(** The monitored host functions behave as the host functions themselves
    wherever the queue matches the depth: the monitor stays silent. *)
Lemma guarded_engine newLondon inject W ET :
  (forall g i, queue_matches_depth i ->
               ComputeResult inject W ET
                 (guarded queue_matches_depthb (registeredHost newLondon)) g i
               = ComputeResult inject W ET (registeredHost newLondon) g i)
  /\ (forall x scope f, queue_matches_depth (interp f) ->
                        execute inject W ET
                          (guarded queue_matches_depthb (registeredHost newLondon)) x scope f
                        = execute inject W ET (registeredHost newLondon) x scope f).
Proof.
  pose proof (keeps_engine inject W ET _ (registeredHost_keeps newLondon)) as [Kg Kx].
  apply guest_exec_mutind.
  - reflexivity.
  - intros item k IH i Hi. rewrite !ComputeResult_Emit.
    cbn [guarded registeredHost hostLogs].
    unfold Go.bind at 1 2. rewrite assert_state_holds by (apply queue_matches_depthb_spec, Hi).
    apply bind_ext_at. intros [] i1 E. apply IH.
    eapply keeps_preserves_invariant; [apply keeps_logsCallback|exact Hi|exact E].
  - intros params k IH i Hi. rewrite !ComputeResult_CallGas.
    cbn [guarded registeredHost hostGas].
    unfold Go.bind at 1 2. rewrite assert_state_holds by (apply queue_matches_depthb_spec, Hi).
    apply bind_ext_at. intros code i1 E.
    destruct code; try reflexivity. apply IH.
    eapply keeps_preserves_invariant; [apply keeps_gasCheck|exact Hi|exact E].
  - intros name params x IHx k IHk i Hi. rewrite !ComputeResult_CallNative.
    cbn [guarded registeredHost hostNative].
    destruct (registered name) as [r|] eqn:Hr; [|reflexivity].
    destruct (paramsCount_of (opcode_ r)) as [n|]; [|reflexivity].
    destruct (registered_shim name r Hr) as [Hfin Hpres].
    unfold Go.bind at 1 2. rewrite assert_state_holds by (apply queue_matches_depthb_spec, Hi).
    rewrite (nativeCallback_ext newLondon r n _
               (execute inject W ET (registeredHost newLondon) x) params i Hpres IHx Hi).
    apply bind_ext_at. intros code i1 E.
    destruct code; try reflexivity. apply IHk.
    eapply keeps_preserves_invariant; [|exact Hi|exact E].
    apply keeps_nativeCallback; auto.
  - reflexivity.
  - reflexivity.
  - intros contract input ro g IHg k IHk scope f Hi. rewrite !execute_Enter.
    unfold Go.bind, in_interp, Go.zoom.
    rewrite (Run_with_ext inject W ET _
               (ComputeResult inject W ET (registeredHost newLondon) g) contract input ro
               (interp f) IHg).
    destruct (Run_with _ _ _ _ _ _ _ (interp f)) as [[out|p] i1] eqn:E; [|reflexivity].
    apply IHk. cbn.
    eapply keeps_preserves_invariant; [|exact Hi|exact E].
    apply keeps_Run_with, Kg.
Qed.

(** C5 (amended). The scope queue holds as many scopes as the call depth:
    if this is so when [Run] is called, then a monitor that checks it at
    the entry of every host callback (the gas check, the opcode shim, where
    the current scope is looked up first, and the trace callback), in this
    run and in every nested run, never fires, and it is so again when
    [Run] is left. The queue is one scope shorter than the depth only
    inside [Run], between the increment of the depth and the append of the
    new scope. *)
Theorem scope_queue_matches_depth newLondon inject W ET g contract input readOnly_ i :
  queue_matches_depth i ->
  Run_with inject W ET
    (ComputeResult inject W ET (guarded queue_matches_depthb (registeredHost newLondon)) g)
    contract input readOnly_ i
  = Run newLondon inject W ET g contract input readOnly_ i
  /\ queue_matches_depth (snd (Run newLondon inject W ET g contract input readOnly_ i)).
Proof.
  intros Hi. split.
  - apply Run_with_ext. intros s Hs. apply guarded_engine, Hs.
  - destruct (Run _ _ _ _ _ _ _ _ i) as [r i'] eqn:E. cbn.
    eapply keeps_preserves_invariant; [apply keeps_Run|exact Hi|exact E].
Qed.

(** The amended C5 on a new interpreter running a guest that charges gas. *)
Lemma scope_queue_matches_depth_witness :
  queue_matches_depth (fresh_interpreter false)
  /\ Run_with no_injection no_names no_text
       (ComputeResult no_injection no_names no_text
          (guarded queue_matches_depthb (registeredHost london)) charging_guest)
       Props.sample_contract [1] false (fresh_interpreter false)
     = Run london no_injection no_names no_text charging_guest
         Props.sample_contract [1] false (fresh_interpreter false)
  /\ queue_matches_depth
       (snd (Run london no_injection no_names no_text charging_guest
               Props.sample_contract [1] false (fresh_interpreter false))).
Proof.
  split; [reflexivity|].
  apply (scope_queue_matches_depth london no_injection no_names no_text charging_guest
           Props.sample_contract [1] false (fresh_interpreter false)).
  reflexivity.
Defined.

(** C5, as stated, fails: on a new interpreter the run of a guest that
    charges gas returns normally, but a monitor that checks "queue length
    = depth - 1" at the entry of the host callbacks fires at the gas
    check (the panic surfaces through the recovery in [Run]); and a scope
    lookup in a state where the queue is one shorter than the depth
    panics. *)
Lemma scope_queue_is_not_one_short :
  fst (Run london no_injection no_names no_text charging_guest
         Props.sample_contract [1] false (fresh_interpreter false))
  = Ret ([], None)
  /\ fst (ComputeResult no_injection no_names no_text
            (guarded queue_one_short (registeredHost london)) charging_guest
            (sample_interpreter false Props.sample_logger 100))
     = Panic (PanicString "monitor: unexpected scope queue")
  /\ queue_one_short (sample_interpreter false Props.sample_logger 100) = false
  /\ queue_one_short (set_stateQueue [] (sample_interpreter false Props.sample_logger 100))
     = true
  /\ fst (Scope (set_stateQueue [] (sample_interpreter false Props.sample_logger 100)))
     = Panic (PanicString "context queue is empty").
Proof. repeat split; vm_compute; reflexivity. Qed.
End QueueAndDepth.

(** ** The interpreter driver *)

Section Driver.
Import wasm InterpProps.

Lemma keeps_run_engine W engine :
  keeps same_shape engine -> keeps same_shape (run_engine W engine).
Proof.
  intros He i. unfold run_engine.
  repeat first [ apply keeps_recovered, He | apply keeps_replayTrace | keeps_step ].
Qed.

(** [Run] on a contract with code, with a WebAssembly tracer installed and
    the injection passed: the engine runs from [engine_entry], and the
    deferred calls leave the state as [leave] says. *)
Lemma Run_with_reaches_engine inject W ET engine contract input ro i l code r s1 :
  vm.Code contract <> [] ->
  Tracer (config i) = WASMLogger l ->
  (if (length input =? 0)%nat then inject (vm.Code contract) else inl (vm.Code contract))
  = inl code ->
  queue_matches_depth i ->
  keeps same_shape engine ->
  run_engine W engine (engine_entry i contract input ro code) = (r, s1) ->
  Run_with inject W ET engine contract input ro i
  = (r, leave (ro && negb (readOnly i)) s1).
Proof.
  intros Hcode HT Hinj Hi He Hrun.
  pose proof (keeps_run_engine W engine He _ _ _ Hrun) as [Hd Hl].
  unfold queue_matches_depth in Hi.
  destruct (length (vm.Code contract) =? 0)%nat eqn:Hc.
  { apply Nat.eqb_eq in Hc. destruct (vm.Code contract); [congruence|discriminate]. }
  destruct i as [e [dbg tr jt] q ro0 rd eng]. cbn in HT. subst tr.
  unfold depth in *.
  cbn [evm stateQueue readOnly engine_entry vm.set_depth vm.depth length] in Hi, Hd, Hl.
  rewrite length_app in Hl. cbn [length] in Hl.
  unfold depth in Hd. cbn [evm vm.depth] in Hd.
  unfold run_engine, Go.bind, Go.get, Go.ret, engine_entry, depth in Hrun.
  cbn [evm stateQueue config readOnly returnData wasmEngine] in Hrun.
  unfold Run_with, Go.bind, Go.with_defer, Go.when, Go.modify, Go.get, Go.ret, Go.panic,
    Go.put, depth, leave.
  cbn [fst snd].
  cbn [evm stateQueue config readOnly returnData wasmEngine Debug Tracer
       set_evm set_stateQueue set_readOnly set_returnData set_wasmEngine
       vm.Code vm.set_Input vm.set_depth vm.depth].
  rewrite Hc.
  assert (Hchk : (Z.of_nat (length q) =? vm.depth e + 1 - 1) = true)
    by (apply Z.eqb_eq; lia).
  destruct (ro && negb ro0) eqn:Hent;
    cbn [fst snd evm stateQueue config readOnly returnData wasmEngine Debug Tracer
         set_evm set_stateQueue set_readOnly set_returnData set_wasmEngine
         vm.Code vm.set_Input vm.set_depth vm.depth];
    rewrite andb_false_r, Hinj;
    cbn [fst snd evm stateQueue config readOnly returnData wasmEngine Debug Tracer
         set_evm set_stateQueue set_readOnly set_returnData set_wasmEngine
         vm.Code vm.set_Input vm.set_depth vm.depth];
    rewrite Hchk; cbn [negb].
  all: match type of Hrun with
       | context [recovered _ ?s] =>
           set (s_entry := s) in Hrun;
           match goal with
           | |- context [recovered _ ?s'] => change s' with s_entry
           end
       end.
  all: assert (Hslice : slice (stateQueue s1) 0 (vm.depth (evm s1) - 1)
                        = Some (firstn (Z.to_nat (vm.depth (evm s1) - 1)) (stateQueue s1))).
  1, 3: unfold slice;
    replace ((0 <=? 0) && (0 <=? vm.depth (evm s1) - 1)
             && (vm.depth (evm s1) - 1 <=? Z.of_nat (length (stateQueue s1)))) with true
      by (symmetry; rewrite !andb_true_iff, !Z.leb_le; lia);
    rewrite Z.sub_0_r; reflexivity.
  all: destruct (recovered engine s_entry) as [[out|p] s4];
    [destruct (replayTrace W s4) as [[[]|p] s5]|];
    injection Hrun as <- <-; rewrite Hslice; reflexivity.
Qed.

+ + + +

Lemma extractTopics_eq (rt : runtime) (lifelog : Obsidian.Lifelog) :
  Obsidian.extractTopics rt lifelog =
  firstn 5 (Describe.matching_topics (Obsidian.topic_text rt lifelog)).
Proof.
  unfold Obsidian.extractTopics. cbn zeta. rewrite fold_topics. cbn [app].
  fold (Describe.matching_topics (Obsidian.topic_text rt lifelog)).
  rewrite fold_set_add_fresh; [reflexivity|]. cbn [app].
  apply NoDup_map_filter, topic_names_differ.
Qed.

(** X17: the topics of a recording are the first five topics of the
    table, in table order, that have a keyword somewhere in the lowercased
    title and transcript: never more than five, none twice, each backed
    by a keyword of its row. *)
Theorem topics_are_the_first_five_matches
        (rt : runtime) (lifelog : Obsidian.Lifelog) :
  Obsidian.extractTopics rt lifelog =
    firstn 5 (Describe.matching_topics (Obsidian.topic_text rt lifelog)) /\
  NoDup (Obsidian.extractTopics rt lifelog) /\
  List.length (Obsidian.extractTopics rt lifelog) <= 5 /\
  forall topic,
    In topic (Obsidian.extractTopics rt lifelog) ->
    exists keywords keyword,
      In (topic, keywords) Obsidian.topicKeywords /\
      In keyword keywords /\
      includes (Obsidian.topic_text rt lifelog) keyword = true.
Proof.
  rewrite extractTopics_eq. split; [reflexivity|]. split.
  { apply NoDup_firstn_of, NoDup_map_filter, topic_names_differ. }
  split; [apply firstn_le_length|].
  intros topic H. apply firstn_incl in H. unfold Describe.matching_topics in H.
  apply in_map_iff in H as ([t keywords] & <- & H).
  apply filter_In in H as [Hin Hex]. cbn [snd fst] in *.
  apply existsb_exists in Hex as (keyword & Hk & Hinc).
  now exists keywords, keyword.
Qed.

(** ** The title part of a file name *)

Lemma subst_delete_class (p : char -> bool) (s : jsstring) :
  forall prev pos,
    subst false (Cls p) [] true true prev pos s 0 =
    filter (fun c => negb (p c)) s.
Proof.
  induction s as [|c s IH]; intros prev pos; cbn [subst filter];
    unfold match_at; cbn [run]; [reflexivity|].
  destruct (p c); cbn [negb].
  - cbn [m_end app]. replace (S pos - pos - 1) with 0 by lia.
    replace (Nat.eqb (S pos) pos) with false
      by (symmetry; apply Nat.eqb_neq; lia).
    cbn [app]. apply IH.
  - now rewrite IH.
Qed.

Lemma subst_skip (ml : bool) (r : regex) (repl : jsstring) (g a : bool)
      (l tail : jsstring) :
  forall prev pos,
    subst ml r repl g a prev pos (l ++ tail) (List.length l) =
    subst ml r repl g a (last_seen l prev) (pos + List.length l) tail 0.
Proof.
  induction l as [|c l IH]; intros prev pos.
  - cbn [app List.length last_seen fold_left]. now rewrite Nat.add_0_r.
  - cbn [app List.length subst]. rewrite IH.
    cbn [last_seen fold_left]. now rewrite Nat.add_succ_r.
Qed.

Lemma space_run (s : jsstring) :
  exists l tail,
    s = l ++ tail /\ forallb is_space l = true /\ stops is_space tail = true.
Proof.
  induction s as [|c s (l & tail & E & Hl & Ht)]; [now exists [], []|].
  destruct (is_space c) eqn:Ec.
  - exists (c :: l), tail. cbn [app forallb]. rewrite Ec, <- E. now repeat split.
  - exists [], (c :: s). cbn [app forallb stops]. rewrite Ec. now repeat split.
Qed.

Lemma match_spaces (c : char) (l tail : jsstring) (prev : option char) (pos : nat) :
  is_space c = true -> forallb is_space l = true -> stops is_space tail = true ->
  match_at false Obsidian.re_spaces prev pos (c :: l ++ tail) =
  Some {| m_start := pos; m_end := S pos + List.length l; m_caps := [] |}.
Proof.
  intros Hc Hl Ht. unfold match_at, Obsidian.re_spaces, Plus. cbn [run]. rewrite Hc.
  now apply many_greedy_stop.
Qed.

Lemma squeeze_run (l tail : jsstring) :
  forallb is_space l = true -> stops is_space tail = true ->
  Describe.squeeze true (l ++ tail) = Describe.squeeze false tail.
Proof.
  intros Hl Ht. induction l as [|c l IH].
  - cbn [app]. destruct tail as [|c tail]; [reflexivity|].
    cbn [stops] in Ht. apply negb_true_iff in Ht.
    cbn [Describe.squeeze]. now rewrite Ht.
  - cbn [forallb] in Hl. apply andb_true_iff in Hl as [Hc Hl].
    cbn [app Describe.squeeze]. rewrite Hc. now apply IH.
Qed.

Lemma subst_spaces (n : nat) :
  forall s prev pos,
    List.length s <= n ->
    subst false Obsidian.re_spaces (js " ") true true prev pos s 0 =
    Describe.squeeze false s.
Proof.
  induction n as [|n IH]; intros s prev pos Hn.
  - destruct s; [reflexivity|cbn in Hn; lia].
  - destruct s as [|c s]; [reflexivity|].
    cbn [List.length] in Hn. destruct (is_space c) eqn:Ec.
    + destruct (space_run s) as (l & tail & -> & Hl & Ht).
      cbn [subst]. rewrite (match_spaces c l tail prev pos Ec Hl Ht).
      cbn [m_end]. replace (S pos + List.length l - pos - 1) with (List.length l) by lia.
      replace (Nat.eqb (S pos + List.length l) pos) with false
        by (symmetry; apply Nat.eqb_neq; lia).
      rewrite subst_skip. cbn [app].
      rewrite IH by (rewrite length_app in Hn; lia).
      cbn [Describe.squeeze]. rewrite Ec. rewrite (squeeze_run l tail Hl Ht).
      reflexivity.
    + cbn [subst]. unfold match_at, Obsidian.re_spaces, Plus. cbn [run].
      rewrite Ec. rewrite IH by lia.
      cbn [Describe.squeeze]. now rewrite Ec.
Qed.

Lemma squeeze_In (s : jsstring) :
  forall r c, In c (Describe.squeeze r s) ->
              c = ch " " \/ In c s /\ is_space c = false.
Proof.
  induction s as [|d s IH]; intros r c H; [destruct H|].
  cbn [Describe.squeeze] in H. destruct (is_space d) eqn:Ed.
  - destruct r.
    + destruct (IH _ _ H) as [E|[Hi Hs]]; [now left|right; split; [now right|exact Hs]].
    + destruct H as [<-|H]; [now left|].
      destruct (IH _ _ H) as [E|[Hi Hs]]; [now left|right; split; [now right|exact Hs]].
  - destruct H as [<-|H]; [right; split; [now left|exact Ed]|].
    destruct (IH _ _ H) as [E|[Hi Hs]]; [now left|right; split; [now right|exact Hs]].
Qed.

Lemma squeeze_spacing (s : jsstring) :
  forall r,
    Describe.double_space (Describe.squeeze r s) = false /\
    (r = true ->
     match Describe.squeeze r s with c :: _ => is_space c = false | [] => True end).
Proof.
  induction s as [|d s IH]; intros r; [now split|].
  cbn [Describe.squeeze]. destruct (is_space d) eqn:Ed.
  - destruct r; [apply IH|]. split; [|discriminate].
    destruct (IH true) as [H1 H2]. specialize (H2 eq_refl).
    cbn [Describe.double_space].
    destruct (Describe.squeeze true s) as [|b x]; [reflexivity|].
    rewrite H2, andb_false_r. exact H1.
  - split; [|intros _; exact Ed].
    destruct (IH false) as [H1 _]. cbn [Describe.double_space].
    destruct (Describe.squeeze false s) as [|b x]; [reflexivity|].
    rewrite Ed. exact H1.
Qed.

+ + + +

-- Assignment --
Wherever a line in the data above holds the word "keywords", copy that line.

-- Answer to the exercise --
    exists keywords keyword,
      In (topic, keywords) Obsidian.topicKeywords /\
      In keyword keywords /\
  apply in_map_iff in H as ([t keywords] & <- & H).
  now exists keywords, keyword.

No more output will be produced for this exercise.